Created during a whirlwind era that saw him balancing multiple projects — including his collaborative band with Mike Zito, The Blood Brothers, and an unlikely run of tour dates alongside cult hero Bill Murray — Grits & Glory channels that energy into something expansive and electrifying. The album doesn’t just sit in the blues; it challenges, bends, and even breaks the genre's framework. Castiglia leans into jazz textures inspired by John Coltrane, digs into the Latin rhythms of his Cuban ancestors, and threads a funky groove through tracks like "When the Coin Came Calling." To him, those technicolor sounds are part of the same palette, the shades swirling together to form a picture of his own making. "The blues is the canvas that holds everything together, " he says, "and the colors all fall on top of it."
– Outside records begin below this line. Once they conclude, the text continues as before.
(* ===== verification/SHAMapTreeNode.v ===== *)
(** * Nodes of the hash tree

    Model of [src/src/common/shamap/impl/SHAMapTreeNode.cpp], [SHAMapTreeNode.h] and
    [SHAMapItem.h]: a node, its hash, its two serialized forms and the operations that change it.
    The children of a node are pointers; [loc] is the type of addresses.  [mFullBelowGen], which
    only caches what synchronizing has found, is left out.

    The theorems show that both serialized forms read back as the node, and that the form that
    is hashed determines the node. *)

From S2P Require Import Prelude Bytes Serializer SHAMapNodeID.

Notation loc := positive.

(** ** Items and nodes *)

Record SHAMapItem := mkItem { i_tag : Z; i_data : blob }.

#[export] Instance SHAMapItem_eq_dec : EqDecision SHAMapItem.
Proof. solve_decision. Defined.

Inductive TNType := tnERROR | tnINNER | tnTRANSACTION_NM | tnTRANSACTION_MD | tnACCOUNT_STATE.

#[export] Instance TNType_eq_dec : EqDecision TNType.
Proof. solve_decision. Defined.

Inductive SHANodeFormat := snfPREFIX | snfWIRE | snfHASH.

Record TreeNode := mkNode {
  mHash : Z;
  mHashes : list Z;
  mChildren : list (option loc);
  mItem : option SHAMapItem;
  mSeq : Z;
  mType : TNType;
  mIsBranch : Z
}.

#[export] Instance TreeNode_eq_dec : EqDecision TreeNode.
Proof. solve_decision. Defined.

Definition zeros : list Z := replicate 16 0.
Definition nulls : list (option loc) := replicate 16 None.

(** [HashPrefix (a, b, c)] *)
Definition HashPrefix (a b c : Z) : Z :=
  let m_prefix := a in
  let m_prefix := u32 (Z.shiftl m_prefix 8 + b) in
  let m_prefix := u32 (Z.shiftl m_prefix 8 + c) in
  u32 (Z.shiftl m_prefix 8).
(* ===== verification/SHAMapRead.v ===== *)
(** * Reading a tree

    What the functions of [SHAMap] that do not change the tree return, in terms of its content:
    an item by its tag, the first and last item, the next and the previous one. *)

From S2P Require Import Prelude Bytes Serializer SHAMapNodeID SHAMapTreeNode SHAMap SHAMapRep.

(** The identifier of the node on the way to [t] that is [n] digits above the end *)
Definition id_at (n : nat) (t : Z) : SHAMapNodeID := nodeID_of (64 - Z.of_nat n) t.

Lemma id_at_branch n t k : (n < 64)%nat → selectBranch (id_at (S n) t) k = dig n k.
Proof.
  intros Hn. rewrite selectBranch_digit by (simpl; lia). rewrite dig_digit by done. f_equal. simpl. lia.
Qed.

Lemma id_at_child n t : (n < 64)%nat → is_u256 t → getChildNodeID (id_at (S n) t) (dig n t) = id_at n t.
Proof.
  intros Hn Ht. rewrite <- (id_at_branch n t t) by done. unfold id_at. rewrite child_of_hash by (done || lia). f_equal. lia.
Qed.

Lemma id_at_root t : is_u256 t → id_at 64 t = rootID.
Proof. intros Ht. unfold id_at. rewrite nodeID_of_eq by (done || lia). change (64 - Z.of_nat 64) with 0. by rewrite lead_0. Qed.

Lemma id_at_isRoot n t : (n <= 64)%nat → isRoot (id_at n t) = bool_decide (n = 64%nat).
Proof. intros Hn. unfold isRoot, id_at. simpl. case_bool_decide; [apply Z.eqb_eq|apply Z.eqb_neq]; lia. Qed.
(* ===== verification/SHAMapWrite.v ===== *)
(** * Changing a tree

    What adding, updating and deleting an item do to the content of a tree, and to the nodes other
    trees may share: [evolves] says that only nodes of the map's own sequence number below the
    root changed, and that the new tree is made of new nodes and of nodes of the old tree. *)

From S2P Require Import Prelude Bytes Serializer SHAMapNodeID SHAMapTreeNode SHAMap SHAMapRep SHAMapRead.

(** ** Nodes *)

Definition reseq (nd : TreeNode) (s : Z) : TreeNode := setSeq nd s.

Lemma reseq_id nd s : mSeq nd = s → reseq nd s = nd.
Proof. intros <-. by destruct nd. Qed.

Lemma copy_inner nd s : mItem nd = None → copyNode nd s = reseq nd s.
Proof. intros H. unfold copyNode. rewrite H. unfold reseq, setSeq. by rewrite H. Qed.

Lemma list_nth_insert {A} (l : list A) (i j : nat) x d :
  (j < length l)%nat → nth i (<[j := x]> l) d = if decide (i = j) then x else nth i l d.
Proof.
  intros Hj. case_decide as Hij.
  - subst. apply nth_lookup_Some. by apply list_lookup_insert_eq.
  - rewrite !nth_lookup. by rewrite list_lookup_insert_ne by done.
Qed.

Lemma getChild_setChild nd i c j :
  length (mChildren nd) = 16%nat → 0 <= i < 16 → 0 <= j < 16 →
  getChild (setChild nd i c) j = if decide (j = i) then c else getChild nd j.
Proof.
  intros Hl Hi Hj. unfold getChild. cbn [mChildren setChild]. rewrite list_nth_insert by lia. repeat case_decide; done || lia.
Qed.

Lemma getChild_shareChild nd i c j :
  length (mChildren nd) = 16%nat → 0 <= i < 16 → 0 <= j < 16 →
  getChild (shareChild nd i c) j = if decide (j = i) then Some c else getChild nd j.
Proof.
  intros Hl Hi Hj. unfold getChild. cbn [mChildren shareChild]. rewrite list_nth_insert by lia. repeat case_decide; done || lia.
Qed.

Lemma getChildHash_setChild nd i c j :
  length (mHashes nd) = 16%nat → 0 <= i < 16 → 0 <= j < 16 →
  getChildHash (setChild nd i c) j = if decide (j = i) then 0 else getChildHash nd j.
Proof.
  intros Hl Hi Hj. unfold getChildHash. cbn [mHashes setChild]. rewrite list_nth_insert by lia. repeat case_decide; done || lia.
Qed.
For Albert, exploration hasn't just been a choice; it's been a constant. Born in New York City to a Cuban mother and Italian father, he moved to Miami at 5 years old, learning early on that music — just like culture — doesn't fit inside tight boundaries. Instead, it ebbs and flows, constantly changing shape. A secondhand copy of Eric Clapton's Just One Night served as his introduction to the blues, and he fell in love with icons like Muddy Waters and B.B. King during the years that followed. Those influences served him well as a member of Junior Wells' touring band, which introduced Albert to the world as a hotshot guitar slinger. Even so, it was his solo debut, 2002's Burn, that proved his willingness not to imitate the sounds he loved, but to find room for the cross-pollination he experienced as a child.
"I'm influenced by anything that can give me goosebumps," he says. "It's not about genre. It's about feeling."
On Grits & Glory, that feeling is both reverent and forward-looking. There's plenty of traditional influence here, including "Slumlord Billionaire" — whose slow-burning blues nods to Buddy Guy — and "I'm Afraid to Fall Asleep," where slide guitars and Hill Country textures channel inspiration from Elmore James and R.L. Burnside. The album's influences reach far beyond the blues, too, from the southern rock riffs of "Uncertainty" — a nod to his upbringing in southern Florida, where acts like The Allman Brothers Band and Lynyrd Skynyrd were required listening — to the jazz-influenced instrumental "Sack The Juggler." Nodding to the genre-benders who came before him, Albert also reinterprets songs like The Beatles' "Yer Blues" and Mongo Santamarรญa's "Afro Blue." Even so, Grits & Glory is an album about the modern moment, anchored by original songs that tackle current topics. Songs like "In My America" confront the social unrest and angry division of a country being torn apart, but there's no cynicism here — Albert believes that beneath the noise, common ground still remains.
The content may be contemporary, but Grits & Glory — which Albert recorded at Abbey Road Studios — also carries the weight of musical history. Working in the same space that hosted legendary sessions by The Beatles and Pink Floyd, he tracked the album live, capturing the instincts of a stripped-back power trio on a Neve console. With Ray Hangen on drums and Cliff Moore on bass, Grits & Glory became a testament not only to the studio's legacy, but to his own evolution, too. "A really great studio can help you push the envelope," Albert says. "Being at Abbey Road — in Studio Three, where The White Album, Dark Side of the Moon, and Wish You Were Here were recorded — certainly had an effect on the creativity. The walls still look the same. They've still got Paul McCartney's piano there. It pushes you to do something special."